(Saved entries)
------------------------------------

(** * The HLS on-demand session manager (package [hls], type [ManagerCtx])

    A shallow embedding of the manager that starts a transcoding
    subprocess on the first playlist request, hands the first ready
    playlist to the waiting request, reclaims idle sessions and removes
    the working directory after a stop.

    The program is concurrent: request handlers, one output reader and
    one idle reaper per generation, and the timers armed by [Stop] all
    act on the same [ManagerCtx].  The embedding is a labelled transition
    system over a [World] that holds the manager, the channels, the
    pipes, the file system, the goroutines and the timers.  One step
    runs one goroutine from one blocking operation (a pipe read, a
    channel operation, a timer) to the next; what the operating system
    or the scheduler decides (the result of [os.MkdirTemp], of
    [cmd.Start], of a pipe read, of [syscall.Getpgid], which receiver a
    send reaches) is carried by the label of the step. *)

From Stdlib Require Import ZArith Lia Bool String Ascii List.
From stdpp Require Import base list strings.
Import ListNotations.

Local Open Scope string_scope.
Local Open Scope list_scope.
Local Open Scope Z_scope.

(** ** Constants of the package *)

(** [time.Duration] counts nanoseconds. *)
Abbreviation Duration := Z (only parsing).
Abbreviation Time := Z (only parsing).

Definition Second : Duration := 1000000000.

(** how often should be cleanup called *)
Definition cleanupPeriod : Duration := 4 * Second.

(** timeout for first playlist, when it waits for new data *)
Definition playlistTimeout : Duration := 20 * Second.

(** minimum segments available to consider stream as active *)
Definition hlsMinimumSegments : Z := 2.

(** how long must be active stream idle to be considered as dead *)
Definition activeIdleTimeout : Duration := 12 * Second.

(** how long must be inactive stream idle to be considered as dead *)
Definition inactiveIdleTimeout : Duration := 24 * Second.

(** the delay of [time.AfterFunc] in [Stop] *)
Definition removeDelay : Duration := 2 * Second.

(** ** Go values *)

(** Go's [int] on a 64-bit platform: two's complement, addition wraps. *)
Definition maxInt : Z := 2 ^ 63 - 1.
Definition minInt : Z := - 2 ^ 63.
Definition wrap_int (z : Z) : Z := (z + 2 ^ 63) mod 2 ^ 64 - 2 ^ 63.
Definition int_add (a b : Z) : Z := wrap_int (a + b).

(** [time.Since(t)] is [time.Now().Sub(t)]; [Sub] saturates at the
    largest and smallest [Duration]. *)
Definition Sub (t u : Time) : Duration := Z.max minInt (Z.min maxInt (t - u)).
Definition Since (now t : Time) : Duration := Sub now t.

(** An [error] value, known by the text its [Error()] method returns. *)
Inductive error := mkError (text : string).
Definition Error (e : error) : string := let 'mkError t := e in t.
Definition errors_New (text : string) : error := mkError text.

Definition ErrAlreadyStarted : error := errors_New "has already started".

(** Channels and pipes are named by the order of their creation. *)
Abbreviation ChanId := nat (only parsing).
Abbreviation PipeId := nat (only parsing).
Abbreviation Pid := Z (only parsing).

(** Where [Start] sends the standard error of the subprocess. *)
Inductive StderrSink := LogEvent | LogWriter.

(** The fields of [exec.Cmd] that the manager sets or reads.  [Process]
    is [nil] until [cmd.Start] has spawned the process. *)
Record Cmd := mkCmd {
  Dir : string;
  Stderr : StderrSink;
  Stdout : PipeId;
  Setpgid : bool;
  Process : option Pid
}.

(** Which of the three optional hooks of [m.events] are set. *)
Record Events := mkEvents {
  onStart : bool;
  onCmdLog : bool;
  onStop : bool
}.

Record ManagerCtx := mkManager {
  active : bool;
  events : Events;
  cmd : option Cmd;
  tempdir : string;
  lastRequest : Time;
  sequence : Z;
  playlist : string;
  playlistLoad : ChanId;
  shutdown : ChanId
}.

(** ** HTTP responses *)

Record Response := mkResponse {
  status : Z;
  header : list (string * string);
  body : string
}.

Definition StatusOK : Z := 200.
Definition StatusNotFound : Z := 404.
Definition StatusInternalServerError : Z := 500.

(** ** Goroutines *)

(** The output reader of one generation: about to read the pipe,
    blocked in [m.playlistLoad <- m.playlist] (the channel and the value
    were evaluated when the send began; [err] is the error of the read
    that led here), or returned. *)
Inductive ReaderPC :=
| RRead
| RSend (c : ChanId) (v : string) (err : option error)
| RExit.

(** The idle reaper of one generation: parked in its [select] on the
    shutdown channel it evaluated on entry and on the ticker, inside
    [Cleanup], or returned. *)
Inductive ReaperPC :=
| Parked (sd : ChanId)
| Running
| Exited.

(** A playlist request: parked in the [select] of [ServePlaylist] with
    its local [playlist], the two channels it evaluated on entry and
    the instant [time.After(playlistTimeout)] fires, or answered. *)
Inductive HandlerPC :=
| HWait (local : string) (pl sd : ChanId) (deadline : Time)
| HDone (r : Response).

(** What one call of [Start] past the directory creation brings to
    life: the pipe ([write_closed] once [write.Close()] ran), its
    reader and its reaper. *)
Record Generation := mkGen {
  write_closed : bool;
  reader : ReaderPC;
  reaper : ReaperPC
}.

(** Signals sent by [Stop]. *)
Inductive Kill :=
| KillGroup (pgid : Pid)     (* syscall.Kill(-pgid, SIGKILL) *)
| KillProcess (pid : Pid).   (* m.cmd.Process.Kill() *)

Inductive Hook := OnStartCalled | OnStopCalled.

Record World := mkWorld {
  m : ManagerCtx;
  clock : Time;                 (* time.Now() *)
  next_chan : ChanId;           (* the name of the next channel made *)
  closed : list ChanId;         (* the channels that are closed *)
  gens : list Generation;       (* pipe id -> generation *)
  fs : list string;             (* the paths that exist *)
  kills : list Kill;
  requests : list HandlerPC;
  timers : list Time;           (* pending AfterFunc timers of Stop *)
  hook_log : list Hook;
  panicked : bool               (* a runtime panic was raised *)
}.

------------------------------------

**ACTIVITY:** Wherever the string "package" appears in the records above, copy the line it sits in.

**FINISHED TASK:**
(** * The HLS on-demand session manager (package [hls], type [ManagerCtx])
(** ** Constants of the package *)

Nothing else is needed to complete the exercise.